*Work required*: Each line in the entries below that holds the word "validProtocolAliases" belongs in the answer.

---- Input

(* ===== verification/StructureSessionSpec.v ===== *)
(** * What a dedicated session guarantees

    Whatever methods are called in whatever order, the session sends its
    commands in one fixed order, at most one FETCH, and the quarantine's
    guarantees hold throughout; a dedicated read ends with the transport
    closed and reports the quarantine's first refusal. *)
From Stdlib Require Import ZArith Lia Strings.Byte.
From stdpp Require Import base list gmap strings sorting.
From S2P Require Import Prelude GoStrings Errors Quarantine QuarantineInv QuarantineSystem Config Session Adapter Search SearchObserver ImapSession.
From S2P Require Import Dial Mime AttachmentProjection StructureSession.

(** ** The client's reads *)

Lemma client_step_step s s' : client_step s s' -> step s s'.
Proof. intros []; econstructor; eauto. Qed.

Lemma client_star s s' : star client_step s s' -> star step s s'.
Proof. induction 1; [constructor|]. eapply star_snoc; [done|by apply client_step_step]. Qed.

Lemma star_refused s s' e : star step s s' -> terminal (reader s) = Some e -> terminal (reader s') = Some e.
Proof. intros H Ht. eapply (star_invariant step (fun s => terminal (reader s) = Some e)); [done| |exact H]. intros x y Hx Hxy. by eapply step_refused. Qed.

Lemma reachable_star uid s s' : reachable uid s -> star step s s' -> reachable uid s'.
Proof. intros (s0 & Hi & H) H'. exists s0. split; [done|]. by eapply star_trans. Qed.

(** No byte changes an idle dispatch. *)
Lemma idle_accepts q q' f : dispatch q = quarantineIdle -> accepts q q' f -> dispatch q' = quarantineIdle.
Proof. intros Hi [(_ & _ & _ & -> & _)|(_ & _ & [(_ & -> & _)|[(_ & Ha & _)|(_ & -> & _)]])]; congruence. Qed.

Lemma idle_chunk selected chunk q w o : quarantine_ok q -> terminal q = None -> framing selected q w o ->
  dispatch q = quarantineIdle -> dispatch (feedChunk chunk q) = quarantineIdle.
Proof.
  revert q w. induction chunk as [|v rest IH]; intros q w Hq Ht Hf Hi; cbn [feedChunk]; [done|].
  pose proof (framing_chunk selected [v] q w o Hq Ht Hf) as Hf'. pose proof (feedChunk_ok [v] q Hq Ht) as Hq'.
  cbn [feedChunk] in Hf', Hq'. destruct (feedLocked v q) as [q' [e|]] eqn:E.
  - apply feed_refused in E as (_ & Hd & _). cbn. congruence.
  - assert (terminal q' = None) as Ht' by (destruct Hq as [Hc Hl]; by apply feed_accepted in E as [_ E]; [| |apply Hl|]).
    eapply IH; [exact Hq'|done|exact Hf'|]. eapply idle_accepts; [exact Hi|].
    apply feed_accepts; [done|done| |exact E]. destruct Hf as (fs & r & _ & _ & _ & _ & _ & Hl). by apply Hl.
Qed.
(* ===== verification/StdioFrame.v ===== *)
(** * Bounded stdio frames

    [internal/stdioframe]: the reader that admits a line of standard input to
    the SDK only when it is one bounded, unambiguous JSON object without
    case-folded aliases in its protocol envelope.  The SDK transport and
    Unicode folding are parameters. *)
From Stdlib Require Import ZArith Lia Strings.Byte.
From stdpp Require Import base list strings sorting.
From S2P Require Import Prelude GoStrings GoText GoJson StrictJson.

Definition MaxFrameBytes : Z := 64 * 1024.

(** How the source ends: [io.EOF] or another error. *)
Inductive sourceError := sourceEOF | sourceFailed (n : Z).
Inductive frameError := errStdioFrameTooLarge | errStdioFrameInvalid | errSource (e : sourceError).
#[export] Instance sourceError_eq_dec : EqDecision sourceError. Proof. solve_decision. Defined.
#[export] Instance frameError_eq_dec : EqDecision frameError. Proof. solve_decision. Defined.

Section StdioFrame.
Variable EqualFold : bytes -> bytes -> bool.
(** Whether [strconv.ParseFloat] accepts a number's text. *)
Variable float64 : bytes -> bool.

(** ** Aliases *)

Definition openProtocolMap (path : list bytes) : bool :=
  match rev path with
  | [] => false
  | last :: before =>
      if EqualFold last $"_meta" || EqualFold last $"arguments" then true
      else match before with
           | previous :: _ => EqualFold previous $"capabilities" && (EqualFold last $"experimental" || EqualFold last $"extensions")
           | [] => false
           end
  end.

(** The loop over an object's members, with [keys] the keys seen. *)
Fixpoint aliasesLoop (valid : json -> list bytes -> bool) (path keys : list bytes) (m : list (bytes * json)) : bool :=
  match m with
  | [] => true
  | (key, nested) :: m =>
      if existsb (fun existing => EqualFold existing key) keys then false
      else if negb (valid nested (path ++ [key])) then false
      else aliasesLoop valid path (keys ++ [key]) m
  end.

Fixpoint validAliasesAt (value : json) (path : list bytes) : bool :=
  match value with
  | JObject m => if openProtocolMap path then true else aliasesLoop (fun nested path => validAliasesAt nested path) path [] m
  | JArray l => forallb (fun nested => validAliasesAt nested path) l
  | JScalar _ => true
  end.

(** Every number fits a float64. *)
Fixpoint numbers (value : json) : bool :=
  match value with
  | JScalar (TNumber text) => float64 text
  | JScalar _ => true
  | JArray l => forallb numbers l
  | JObject m => forallb (fun kv => numbers (snd kv)) m
  end.

Definition validProtocolAliases (frame : bytes) : bool :=
  match parse frame with
  | Some value => numbers value && validAliasesAt value []
  | None => false
  end.

(** ** The reader *)

(** [input] is what the source has not given yet and [inputErr] the error it
    ends with. *)
Record boundedFrameReader := mkFrameReader {
  input : bytes; inputErr : sourceError; maximum : Z; fPending : bytes; terminalErr : option frameError }.

Definition newBoundedFrameReader (data : bytes) (err : sourceError) (maximum : Z) : boundedFrameReader :=
  if maximum <=? 0 then mkFrameReader data err maximum [] (Some errStdioFrameTooLarge) else mkFrameReader data err maximum [] None.

(** [bufio.NewReaderSize] never makes a buffer of fewer than 16 bytes. *)
Definition bufferSize (maximum : Z) : nat := Z.to_nat (Z.max 16 (maximum + 1)).

Definition admissible (maximum : Z) (frame : bytes) : bool := ValidateObject EqualFold frame maximum && validProtocolAliases frame.

(** The next frame into [fPending], or the error that ends the reader. *)
Definition nextFrame (r : boundedFrameReader) : boundedFrameReader * option frameError :=
  let stop e input := (mkFrameReader input (inputErr r) (maximum r) [] (Some e), Some e) in
  let frame frame rest err :=
    if maximum r <? zlen frame then stop errStdioFrameTooLarge rest
    else match (match err with Some (errSource sourceEOF) => None | _ => err end) with
    | Some e => stop e rest
    | None =>
        if zlen frame =? 0 then (mkFrameReader rest (inputErr r) (maximum r) [] err, err)
        else if negb (admissible (maximum r) frame) then stop errStdioFrameInvalid rest
        else (mkFrameReader rest (inputErr r) (maximum r) frame err, None)
    end in
  match readSlice (bufferSize (maximum r)) (input r) with
  | sliceFull _ rest => stop errStdioFrameTooLarge rest
  | sliceLine line rest => frame line rest None
  | sliceEnd line => frame line [] (Some (errSource (inputErr r)))
  end.

(** [Read] into [size] bytes: the reader, the data and the error. *)
Definition frameRead (size : nat) (r : boundedFrameReader) : boundedFrameReader * bytes * option frameError :=
  match size with
  | O => (r, [], None)
  | _ =>
      let (r, err) :=
        match fPending r with
        | _ :: _ => (r, None)
        | [] => match terminalErr r with Some e => (r, Some e) | None => nextFrame r end
        end in
      match err with
      | Some e => (r, [], Some e)
      | None => (mkFrameReader (input r) (inputErr r) (maximum r) (drop size (fPending r)) (terminalErr r), take size (fPending r), None)
      end
  end.

(** A sequence of reads: the reader and all it returned. *)
Fixpoint frameReads (sizes : list nat) (r : boundedFrameReader) : boundedFrameReader * bytes :=
  match sizes with
  | [] => (r, [])
  | size :: sizes =>
      let '(r, data, _) := frameRead size r in
      let (r, more) := frameReads sizes r in (r, data ++ more)
  end.
End StdioFrame.

(** * What the frame reader passes on

    However the reads are sized, what leaves the reader is a sequence of whole
    admissible lines of the input, and it stops exactly where the input stops
    or its next line is not admissible. *)

Section Spec.
Variable EqualFold : bytes -> bytes -> bool.
Variable float64 : bytes -> bool.

#[local] Abbreviation admissible := (admissible EqualFold float64).
#[local] Abbreviation nextFrame := (nextFrame EqualFold float64).
#[local] Abbreviation frameRead := (frameRead EqualFold float64).
#[local] Abbreviation frameReads := (frameReads EqualFold float64).

(** A line with its newline; the last line may lack it. *)
Definition terminated (f : bytes) : Prop := exists text, f = text ++ [x0a] /\ ~ In x0a text.

Inductive lines : list bytes -> bytes -> Prop :=
| lines_whole frames tail : Forall terminated frames -> lines frames tail
| lines_last frames f : Forall terminated frames -> ~ In x0a f -> f <> [] -> lines (frames ++ [f]) [].

(** Why the reader stopped before [tail], if it did. *)
Definition ending (r : boundedFrameReader) (frames : list bytes) (tail : bytes) : Prop :=
  match terminalErr r with
  | None => input r = tail /\ Forall terminated frames
  | Some errStdioFrameTooLarge => maximum r < zlen tail /\ ~ In x0a (take (Z.to_nat (maximum r)) tail)
  | Some errStdioFrameInvalid => exists f rest, tail = f ++ rest /\ lines [f] rest /\ admissible (maximum r) f = false
  | Some (errSource sourceEOF) => tail = [] /\ inputErr r = sourceEOF
  | Some (errSource e) => inputErr r = e /\ ~ In x0a tail
  end.

(** [before] are the bytes handed out. *)
Definition frames_ok (data : bytes) (r : boundedFrameReader) (before : bytes) : Prop :=
  exists frames tail, data = concat frames ++ tail /\ lines frames tail
    /\ Forall (fun f => zlen f <= maximum r /\ admissible (maximum r) f = true) frames
    /\ before ++ fPending r = concat frames /\ ending r frames tail.

Lemma lines_app frames f rest : Forall terminated frames -> lines [f] rest -> lines (frames ++ [f]) rest.
Proof.
  intros Hf H. inversion H as [? ? Ht|frames' f' Ht Hn He Heq]; subst.
  - constructor. apply Forall_app. done.
  - apply (app_singleton frames') in Heq as [[-> [= ->]]|[-> ?]]; [|done]. by constructor.
Qed.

--------

*Response for this exercise*:
Definition validProtocolAliases (frame : bytes) : bool :=
Definition admissible (maximum : Z) (frame : bytes) : bool := ValidateObject EqualFold frame maximum && validProtocolAliases frame.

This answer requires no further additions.